Sooner or later, most bitcoins in quick circulation will end up being captured by someone who can sit on them as long as they need to. Maybe not in the first transaction, maybe not in the second, but once they land in one of these people's wallets, they're gone for a *long* time. In other words, from your point of view, you might see lots of Bitcoins flowing through your account, but from a Bitcoin's point of view, they zap and zap between a few accounts before landing on a retirement stash and staying put for 40 years.
In an inflationary setting, removing money from circulation like that, with the concomitant decrease in economic activity, is punished by eroding the value of that money. If you want to stay ahead of inflation, you *have* to invest the money somewhere, which keeps it moving. When money is flowing in one direction, work is flowing in the opposite direction, and that work is what we actually care about in the real world. For better or for worse, most people are not entrepreneurial, and if you tell them that if they keep their money under the mattress, all will be well, that's exactly what they'll do. If you want think of profit as the carrot for investing, inflation is the stick.

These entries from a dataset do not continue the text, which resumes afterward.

(* ===== verification/Availability.v ===== *)
(** The availability strategies of the router
    ([crates/router/src/availability.rs]): which re-ranked candidates may be
    shown for a destination zone.  Reading an [f64] from text and the HTTP stock
    service are interfaces. *)
From S2P Require Import Prelude Bytes Order Float Types Config Text Decimal Async.

Local Open Scope Z_scope.

(** ** Interfaces *)

(** [s.parse::<f64>().ok()]. *)
Class ParseF64 := { parse_f64 : string -> option f64 }.

(** The HTTP client: [send] fails when no response comes back in time, [json]
    when the body is not a [StockResponse]; the errors are their text. *)
Class StockService (W : Type) := {
  stock_response : Type;
  stock_get : string -> list (string * string) -> Z -> Async string W stock_response;
  stock_is_success : stock_response -> bool;
  stock_json : stock_response -> Async string W (list Z);       (* available_ids *)
}.

(** The client reports failures as errors. *)
Class StockServiceLaws (W : Type) `{SS : StockService W} : Prop := {
  stock_get_no_panic url query ms w : (stock_get url query ms w).2 <> Panic;
  stock_json_no_panic resp w : (stock_json resp w).2 <> Panic;
}.

(** ** The strategies *)
Record AvailabilityStrategy (W : Type) := mkAvailabilityStrategy {
  av_apply : list (Z * f32) -> gmap Z Document -> string -> Task W (list (Z * f32));
  candidate_multiplier : Z;                                     (* usize *)
}.
Arguments mkAvailabilityStrategy {W} _ _.
Arguments av_apply {W} _ _ _ _.
Arguments candidate_multiplier {W} _.

Definition NoopStrategy {W} : AvailabilityStrategy W := {|
  av_apply := fun candidates _docs _zone => mret candidates;
  candidate_multiplier := 1;
|}.

(** [Vec::retain]. *)
Definition retain {A} (p : A -> bool) (l : list A) : list A := filter (fun x => p x = true) l.

Definition is_available `{ParseF64} (cfg : StaticAvailabilityConfig) (docs : gmap Z Document)
    (attr_key : string) (id : Z) : bool :=
  match docs !! id with
  | None => sa_default_available cfg
  | Some doc =>
      match doc_attributes doc !! attr_key with
      | None => sa_default_available cfg
      | Some (VNumber n) => f_ge n (sa_min_stock cfg)
      | Some (VString s) =>
          match parse_f64 s with
          | None => sa_default_available cfg
          | Some n => f_ge n (sa_min_stock cfg)
          end
      | _ => sa_default_available cfg
      end
  end.

Definition StaticAvailabilityStrategy {W} `{ParseF64} (cfg : StaticAvailabilityConfig)
  : AvailabilityStrategy W := {|
  av_apply := fun candidates docs zone =>
    let attr_key := (sa_stock_attribute_prefix cfg +:+ zone)%string in
    mret (retain (fun c => is_available cfg docs attr_key c.1) candidates);
  candidate_multiplier := 3;
|}.

Definition region_apply {W} `{StockService W} (cfg : RegionStockConfig)
    (candidates : list (Z * f32)) (_docs : gmap Z Document) (zone : string)
  : Task W (list (Z * f32)) :=
  if bool_decide (candidates = []) then mret candidates
  else
    let ids := (fun c : Z * f32 => format_u64 c.1) <$> candidates in
    let url := (rsc_base_url cfg +:+ "/availability")%string in
    result ← attempt (stock_get url [("zone", zone); ("doc_ids", str_join "," ids)]
                        (rsc_timeout_ms cfg));
    match result with
    | Ret resp =>
        if stock_is_success resp then
          body ← attempt (stock_json resp);
          match body with
          | Ret available_ids =>
              let available : gset Z := list_to_set available_ids in
              mret (retain (fun c => bool_decide (c.1 ∈ available)) candidates)
          | _ => mret candidates
          end
        else mret candidates
    | _ => mret candidates
    end.

Definition RegionStockStrategy {W} `{StockService W} (cfg : RegionStockConfig)
  : AvailabilityStrategy W := {|
  av_apply := region_apply cfg;
  candidate_multiplier := 3;
|}.

(** [build_strategy]: [expect] panics on a missing [region_stock] section. *)
Definition build_strategy {W} `{ParseF64} `{StockService W} (config : AvailabilityConfig)
  : Result (AvailabilityStrategy W) :=
  match av_strategy config with
  | AsNoop => Ret NoopStrategy
  | AsStatic =>
      let cfg := default StaticAvailabilityConfig_default (av_static config) in
      Ret (StaticAvailabilityStrategy cfg)
  | AsRegionStock => RegionStockStrategy <$> unwrap (av_region_stock config)
  end.

(** ** What the strategies keep *)

Lemma elem_of_retain {A} (p : A -> bool) l x : x ∈ retain p l <-> x ∈ l /\ p x = true.
Proof. unfold retain. rewrite list_elem_of_filter. tauto. Qed.

Lemma retain_sublist {A} (p : A -> bool) l : sublist (retain p l) l.
Proof.
  induction l as [|x l IH]; [constructor|]. unfold retain. rewrite filter_cons.
  case_decide; by constructor.
Qed.

(** The stock a document states for a zone. *)
Definition stated_stock `{ParseF64} (doc : Document) (attr_key : string) : option f64 :=
  match doc_attributes doc !! attr_key with
  | Some (VNumber n) => Some n
  | Some (VString s) => parse_f64 s
  | _ => None
  end.

(** In stock: a stated stock of at least the minimum; without one, the default. *)
Definition in_stock `{ParseF64} (cfg : StaticAvailabilityConfig) (docs : gmap Z Document)
    (zone : string) (id : Z) : Prop :=
  match docs !! id ≫= fun doc => stated_stock doc (sa_stock_attribute_prefix cfg +:+ zone)%string with
  | Some n => f_ge n (sa_min_stock cfg) = true
  | None => sa_default_available cfg = true
  end.

Lemma is_available_iff `{ParseF64} cfg docs zone id :
  is_available cfg docs (sa_stock_attribute_prefix cfg +:+ zone)%string id = true
    <-> in_stock cfg docs zone id.
Proof.
  unfold is_available, in_stock. destruct (docs !! id) as [doc|]; [|done]. cbn.
  unfold stated_stock. destruct (doc_attributes doc !! _) as [[s|n|b|l]|]; try done.
  by destruct (parse_f64 s).
Qed.

(** What the stock service answered: the ids in stock, unless something failed. *)
Definition stock_answer {W} `{StockService W} (cfg : RegionStockConfig)
    (candidates : list (Z * f32)) (zone : string) (w : W) : option (list Z) :=
  match stock_get (rsc_base_url cfg +:+ "/availability")%string
          [("zone", zone); ("doc_ids", str_join "," ((fun c => format_u64 c.1) <$> candidates))]
          (rsc_timeout_ms cfg) w with
  | (w, Ret resp) =>
      if stock_is_success resp then outcome_ok (stock_json resp w).2 else None
  | _ => None
  end.

Lemma region_apply_answer {W} `{StockServiceLaws W} cfg candidates docs zone (w : W) :
  exists w', region_apply cfg candidates docs zone w = (w', Ret
    match stock_answer cfg candidates zone w with
    | Some ids => retain (fun c => bool_decide (c.1 ∈ (list_to_set ids : gset Z))) candidates
    | None => candidates
    end).
Proof.
  unfold region_apply. case_bool_decide as Hc.
  { exists w. subst candidates. by destruct (stock_answer _ _ _ _). }
  unfold stock_answer. pose proof (stock_get_no_panic (rsc_base_url cfg +:+ "/availability")%string
    [("zone", zone); ("doc_ids", str_join "," ((fun c => format_u64 c.1) <$> candidates))]%string
    (rsc_timeout_ms cfg) w) as Hg.
  unfold mbind, Async_bind, attempt.
  destruct (stock_get _ _ _ w) as [w1 [resp|e|]]; [|by exists w1|done].
  destruct (stock_is_success resp); [|by exists w1].
  pose proof (stock_json_no_panic resp w1) as Hj.
  destruct (stock_json resp w1) as [w2 [ids|e|]]; [by exists w2|by exists w2|done].
Qed.

(** ** Claim *)

(** the availability filter, whichever strategy the configuration selects,
    always returns, and returns a sublist of the candidates: nothing is added,
    reordered or rescored.  [noop] keeps all of them; [static] keeps exactly
    those in stock; [region_stock] keeps exactly those the service lists and,
    when the service fails in any way, all of them.  Only a [region_stock]
    strategy without its section has no strategy at all: it panics. *)
Theorem availability_correct {W} `{ParseF64} `{StockServiceLaws W} (config : AvailabilityConfig)
    (candidates : list (Z * f32)) (docs : gmap Z Document) (zone : string) (w : W) :
  (build_strategy (W := W) config = Panic <->
   av_strategy config = AsRegionStock /\ av_region_stock config = None) /\
  (build_strategy (W := W) config <> Panic -> exists s w' kept,
    build_strategy config = Ret s /\
    av_apply s candidates docs zone w = (w', Ret kept) /\
    sublist kept candidates /\
    forall c, c ∈ kept <-> c ∈ candidates /\
      match av_strategy config with
      | AsNoop => True
      | AsStatic =>
          in_stock (default StaticAvailabilityConfig_default (av_static config)) docs zone c.1
      | AsRegionStock =>
          forall cfg ids, av_region_stock config = Some cfg ->
            stock_answer cfg candidates zone w = Some ids -> c.1 ∈ ids
      end).
Proof.
  unfold build_strategy. split.
  { destruct (av_strategy config); [naive_solver..|].
    destruct (av_region_stock config); cbn; naive_solver. }
  intros Hd. destruct (av_strategy config).
  - exists NoopStrategy, w, candidates. split_and!; [done..|]. naive_solver.
  - set (cfg := default StaticAvailabilityConfig_default (av_static config)).
    exists (StaticAvailabilityStrategy cfg), w,
      (retain (fun c => is_available cfg docs (sa_stock_attribute_prefix cfg +:+ zone)%string c.1)
         candidates).
    split_and!; [done..|apply retain_sublist|].
    intros c. by rewrite elem_of_retain, is_available_iff.
  - destruct (av_region_stock config) as [cfg|]; [|naive_solver].
    destruct (region_apply_answer cfg candidates docs zone w) as [w' Hw'].
    eexists _, w', _. split_and!; [reflexivity|exact Hw'|by destruct (stock_answer _ _ _ _); [apply retain_sublist|]|].
    intros c. destruct (stock_answer cfg candidates zone w) as [ids|] eqn:Ea; [|naive_solver].
    rewrite elem_of_retain, bool_decide_eq_true, elem_of_list_to_set. split; [|naive_solver].
    intros [Hc Hin]. split; [done|]. intros cfg' ids' [= <-] [= <-]%(eq_trans (eq_sym Ea)). done.
Qed.

(** ** A service that answers, one that does not *)
Section Witness.
Local Instance whole_numbers : ParseF64 := {
  parse_f64 := fun s => f64_of_Z <$> parse_unsigned u64_max s;
}.
Local Instance down : StockService unit := {
  stock_response := list Z;
  stock_get := fun _ _ _ w => (w, Fail "connection refused");
  stock_is_success := fun _ => true;
  stock_json := fun ids w => (w, Ret ids);
}.
Local Instance down_laws : StockServiceLaws unit.
Proof. by split. Qed.

Definition stocked (id : Z) (v : Value) : Document :=
  mkDocument id "" "" f_zero "" {[ "stock_ba" := v ]}.
Definition stocks : gmap Z Document :=
  {[ 1 := stocked 1 (VNumber (f64_of_Z 5)); 2 := stocked 2 (VString "0"); 3 := stocked 3 (VBool true) ]}.
Definition static_config : AvailabilityConfig := mkAvailabilityConfig AsStatic None None.
Definition hits : list (Z * f32) := (fun id => (id, f_zero)) <$> [1; 2; 3; 4].

Lemma availability_correct_witness :
  (av_apply (StaticAvailabilityStrategy StaticAvailabilityConfig_default) hits stocks "ba" tt).2
    = Ret ((fun id => (id, f_zero)) <$> [1; 3; 4]) /\
  exists s w' kept,
    build_strategy (W := unit) static_config = Ret s /\
    av_apply s hits stocks "ba" tt = (w', Ret kept) /\ sublist kept hits.
Proof.
  split; [vm_compute; reflexivity|].
  destruct (availability_correct static_config hits stocks "ba" tt) as [_ Hc].
  destruct Hc as (s & w' & kept & H1 & H2 & H3 & _); [discriminate|].
  exists s, w', kept. split; [exact H1|split; [exact H2|exact H3]].
Defined.
End Witness.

* Be creative: imagine what food will cost compared to now if 9 billion people have to eat every day, and everyone demands their wallet balance to always be at least a day's worth of expenses. hint: that's 0.002 BTC / person under complete equality and assuming each and every Bitcoin changes hands daily. For comparison, the equivalent measure for dollars is about half a year, and for BTC now [discounting the "volume" generated by change transactions], about
two years the same [sorry about that glitch].